Teachers in urban schools may choose to avoid “nature” as a topic for creative writing. Hughes regrets this: “To confine a child’s attention to a sociologist’s idea of ‘the urban life’ is like confining the child inside a computer game, and denying them any knowledge of, say, the child’s own family, let alone the child’s own biology - largely shared by every creature on earth, and intimately created by and still affected by the minute to minute global conditions of the natural world.”
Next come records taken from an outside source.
Definition candidates_of (alive_players : list string) (agent_name : string) : list string :=
  filter (fun p => negb (String.eqb p agent_name)) alive_players.

(** The state carried through the [for] loop of a voting round. *)
Record Ballot : Type := mkBallot {
  b_orch : GameOrchestrator;
  b_vote_reasons : dict string;
  b_records : list VoteRecord
}.

Definition record_initial_vote (b : Ballot) (agent_name vote_target vote_reason : string)
  : Ballot :=
  let o := tally_vote (b_orch b) agent_name vote_target in
  let o := _player_announce o
    ("  " ++ agent_name ++ " votes for " ++ vote_target ++ ": " ++ vote_reason) in
  let o := _observer_info o
    (agent_name ++ " (" ++ agent_role_value (game_state o) agent_name ++ ") votes for "
       ++ vote_target ++ ": " ++ vote_reason) in
  mkBallot o (dict_set (b_vote_reasons b) agent_name vote_reason)
    (b_records b ++ [mkVoteRecord agent_name (Some vote_target) vote_reason]).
For Jill Pirrie, of Halesworth Middle School in Suffolk, whose pupils have become well-known as winners of poetry competitions, and for whose book, On Common Ground, Ted Hughes provided a Foreword, reality is rural. As a judge of the WH Smith Poetry competition he had encountered her pupils’ work. Hughes’ “completely unsentimental approach” to country life inspires her pupils to “rise above the deadening familiarity of everyday.” Pirrie still uses Hughes’ book Poetry in the Making, published in 1967. “It was such an exciting find. I remember feeling it expressed what I had dimly apprehended, but it was clearly articulated for me in such a wise, clear way. Although addressed to children, it is profound. He respects their seriousness - there is no keeping them in the playground - and they respond to that.”

Professor Brian Cox, a contemporary of Hughes at Cambridge and now chairman of the Arvon Foundation, testifies to Hughes’ generosity, his honesty and integrity. “He does so much more than people know about. I’ve always found him immensely helpful at sixth form conferences I’ve organised, for instance. He’s one of the few people I’ve met I could truly call a genius.”

After two years at Pembroke College, Hughes switched from English to archaeology and anthropology. Cox says that he had found the limitations of his course “debilitating”, an experience expressed by Hughes himself in “The Burnt Fox”. He describes a vivid dream, in which a fox “smouldering, black-charred, split and bleeding” spreads its bloody, human, hand on a blank space below a half-written student essay and says “Stop this - you are destroying us. ”

Ted Hughes’ future was clear. The advice he gave to other aspirant writers at the beginning of his career still stands: See it and live it.

Ted Hughes’ books are published by Faber and Faber.